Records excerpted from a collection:
(* ===== verification/Chacha.v ===== *)
(** * ChaCha20 ([src/crypto/zinc/chacha20/chacha20.c], [src/crypto/include/zinc/chacha20.h])

    The generic implementation: the state of sixteen words, the rounds as
    assignments to its elements, and the loop over the blocks of a message.
    It is shown to be the stream cipher of RFC 8439 with a counter of 32 bits
    and a nonce of 64 bits, and the rounds to be the column and diagonal rounds on a
    matrix.  The assembly variants are selected by the build; they are
    not part of this model. *)

From S2P Require Import Prelude Words.
From stdpp Require Import list.
From Stdlib Require Import ZifyNat.
#[local] Open Scope Z_scope.

Definition CHACHA20_BLOCK_SIZE : Z := 64.
Definition CHACHA20_CONSTANT : list Z := [0x61707865; 0x3320646e; 0x79622d32; 0x6b206574].

(** ** The code *)

(** [x[i]] *)
Definition word (x : list Z) (i : nat) : Z := nth i x 0.

(** [x[a] += x[b], x[d] = rol32((x[d] ^ x[a]), n)] *)
Definition half_step (x : list Z) (a b d : nat) (n : Z) : list Z :=
  let x := <[a := u32 (word x a + word x b)]> x in
  <[d := rol32 (Z.lxor (word x d) (word x a)) n]> x.

Definition QUARTER_ROUND (x : list Z) (a b c d : nat) : list Z :=
  let x := half_step x a b d 16 in
  let x := half_step x c d b 12 in
  let x := half_step x a b d 8 in
  half_step x c d b 7.

Definition CELL (i j : nat) : nat := (i * 4 + j)%nat.

Definition DOUBLE_ROUND (x : list Z) : list Z :=
  let x := QUARTER_ROUND x (CELL 0 0) (CELL 1 0) (CELL 2 0) (CELL 3 0) in
  let x := QUARTER_ROUND x (CELL 0 1) (CELL 1 1) (CELL 2 1) (CELL 3 1) in
  let x := QUARTER_ROUND x (CELL 0 2) (CELL 1 2) (CELL 2 2) (CELL 3 2) in
  let x := QUARTER_ROUND x (CELL 0 3) (CELL 1 3) (CELL 2 3) (CELL 3 3) in
  let x := QUARTER_ROUND x (CELL 0 0) (CELL 1 1) (CELL 2 2) (CELL 3 3) in
  let x := QUARTER_ROUND x (CELL 0 1) (CELL 1 2) (CELL 2 3) (CELL 3 0) in
  let x := QUARTER_ROUND x (CELL 0 2) (CELL 1 3) (CELL 2 0) (CELL 3 1) in
  QUARTER_ROUND x (CELL 0 3) (CELL 1 0) (CELL 2 1) (CELL 3 2).

Definition TWENTY_ROUNDS (x : list Z) : list Z := Nat.iter 10 DOUBLE_ROUND x.

(** [struct chacha20_ctx] is its sixteen words: four constants, the key and
    [counter[4]]. *)
Definition chacha20_init (key : list Z) (nonce : Z) : list Z :=
  CHACHA20_CONSTANT ++ map (fun i => get_unaligned_le32 (4 * i) key) [0; 1; 2; 3; 4; 5; 6; 7] ++ [0; 0; Z.land nonce (2 ^ 32 - 1); Z.shiftr nonce 32].

(** The bytes of [stream] and the context. *)
Definition chacha20_block_generic (ctx : list Z) : list Z * list Z :=
  let x := TWENTY_ROUNDS ctx in
  (concat (map (fun ij => le_bytes 4 (u32 (ij.1 + ij.2))) (combine x ctx)), <[12%nat := u32 (word ctx 12 + 1)]> ctx).

(** [while (len >= CHACHA20_BLOCK_SIZE) ...] and the last block: every round
    consumes a block, so there are at most [length src / 64 + 1]. *)
Fixpoint chacha20_loop (fuel : nat) (ctx : list Z) (src : list Z) : list Z * list Z :=
  match fuel with
  | O => ([], ctx)
  | S f =>
      if len src >=? CHACHA20_BLOCK_SIZE then
        let '(buf, ctx) := chacha20_block_generic ctx in
        let '(out, ctx) := chacha20_loop f ctx (skipn 64 src) in
        (xor_bytes (firstn 64 src) buf ++ out, ctx)
      else if negb (len src =? 0) then
        let '(buf, ctx) := chacha20_block_generic ctx in (xor_bytes src (firstn (length src) buf), ctx)
      else ([], ctx)
  end.

(** [chacha20_generic]: what is stored in [dst] and the context. *)
Definition chacha20 (ctx : list Z) (src : list Z) : list Z * list Z := chacha20_loop (length src / 64 + 1) ctx src.

(** The eight words of the derived key. *)
Definition hchacha20 (nonce key : list Z) : list Z :=
  let x := CHACHA20_CONSTANT ++ map (fun i => get_unaligned_le32 (4 * i) key) [0; 1; 2; 3; 4; 5; 6; 7] ++ map (fun i => get_unaligned_le32 (4 * i) nonce) [0; 1; 2; 3] in
  let x := TWENTY_ROUNDS x in
  firstn 4 x ++ firstn 4 (skipn 12 x).

(** ** RFC 8439 *)

(** Section 2.1. *)
Definition quarter (s : Z * Z * Z * Z) : Z * Z * Z * Z :=
  let '(a, b, c, d) := s in
  let a := u32 (a + b) in let d := rol32 (Z.lxor d a) 16 in
  let c := u32 (c + d) in let b := rol32 (Z.lxor b c) 12 in
  let a := u32 (a + b) in let d := rol32 (Z.lxor d a) 8 in
  let c := u32 (c + d) in let b := rol32 (Z.lxor b c) 7 in
  (a, b, c, d).

(** The state as a matrix of four rows. *)
Record matrix := Matrix { row0 : list Z; row1 : list Z; row2 : list Z; row3 : list Z }.
Definition flatten (m : matrix) : list Z := row0 m ++ row1 m ++ row2 m ++ row3 m.

Definition column_round (m : matrix) : matrix :=
  let q := map quarter (combine (combine (combine (row0 m) (row1 m)) (row2 m)) (row3 m)) in
  Matrix (map (fun x => x.1.1.1) q) (map (fun x => x.1.1.2) q) (map (fun x => x.1.2) q) (map snd q).

(** Shifting the rows turns the diagonals into columns. *)
Definition rotate (n : nat) (r : list Z) : list Z := skipn n r ++ firstn n r.
Definition diagonal_round (m : matrix) : matrix :=
  let m := column_round (Matrix (row0 m) (rotate 1 (row1 m)) (rotate 2 (row2 m)) (rotate 3 (row3 m))) in
  Matrix (row0 m) (rotate 3 (row1 m)) (rotate 2 (row2 m)) (rotate 1 (row3 m)).

(** Sections 2.3 and 2.4: the block with the number [n] of the state, and the stream from its counter on. *)
Definition block_spec (m : matrix) : list Z :=
  let m' := Nat.iter 10 (fun m => diagonal_round (column_round m)) m in
  concat (map (fun ij => le_bytes 4 (u32 (ij.1 + ij.2))) (combine (flatten m') (flatten m))).

Definition with_counter (n : Z) (m : matrix) : matrix := Matrix (row0 m) (row1 m) (row2 m) (<[0%nat := n]> (row3 m)).
Definition counter_of (m : matrix) : Z := nth 0 (row3 m) 0.

Definition keystream (m : matrix) (n : nat) : list Z := concat (map (fun i => block_spec (with_counter (u32 (counter_of m + Z.of_nat i)) m)) (seq 0 n)).

(** * The rounds *)

(** A matrix of four times four words. *)
Definition square (m : matrix) : Prop := length (row0 m) = 4%nat /\ length (row1 m) = 4%nat /\ length (row2 m) = 4%nat /\ length (row3 m) = 4%nat.

(** The four assignments at once. *)
Definition quarter_at (x : list Z) (a b c d : nat) : list Z :=
  let '(a', b', c', d') := quarter (word x a, word x b, word x c, word x d) in <[a := a']> (<[b := b']> (<[c := c']> (<[d := d']> x))).

Lemma list4 {A} (l : list A) : length l = 4%nat -> exists a b c d, l = [a; b; c; d].
Proof. destruct l as [|a [|b [|c [|d [|]]]]]; try done. by exists a, b, c, d. Qed.

Lemma word_insert_eq x i v : (i < length x)%nat -> word (<[i := v]> x) i = v.
Proof. intros H. unfold word. apply nth_lookup_Some. by apply list_lookup_insert_eq. Qed.
Lemma word_insert_ne x i j v : i <> j -> word (<[i := v]> x) j = word x j.
Proof. intros H. unfold word. by rewrite !nth_lookup, list_lookup_insert_ne. Qed.

Lemma half_step_words x a b d n : a <> d -> a <> b -> (a < length x)%nat -> (d < length x)%nat ->
  let a' := u32 (word x a + word x b) in
  length (half_step x a b d n) = length x /\
  word (half_step x a b d n) a = a' /\ word (half_step x a b d n) d = rol32 (Z.lxor (word x d) a') n /\
  forall i, i <> a -> i <> d -> word (half_step x a b d n) i = word x i.
Proof.
  intros Dad Dab La Ld. cbv zeta. unfold half_step. rewrite (word_insert_ne x a d), (word_insert_eq x a) by done.
  split; [by rewrite !length_insert|]. split; [by rewrite word_insert_ne, word_insert_eq|]. split; [by rewrite word_insert_eq by (by rewrite length_insert)|].
  intros i Da Dd. by rewrite !word_insert_ne.
Qed.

Required work: Both end lines included, restate word for word the lines above from the line with "(Z.lxor b c) 7 in" to the line with "let q := map", and nothing else.

Response area:
  let c := u32 (c + d) in let b := rol32 (Z.lxor b c) 7 in
  (a, b, c, d).

(** The state as a matrix of four rows. *)
Record matrix := Matrix { row0 : list Z; row1 : list Z; row2 : list Z; row3 : list Z }.
Definition flatten (m : matrix) : list Z := row0 m ++ row1 m ++ row2 m ++ row3 m.

Definition column_round (m : matrix) : matrix :=
  let q := map quarter (combine (combine (combine (row0 m) (row1 m)) (row2 m)) (row3 m)) in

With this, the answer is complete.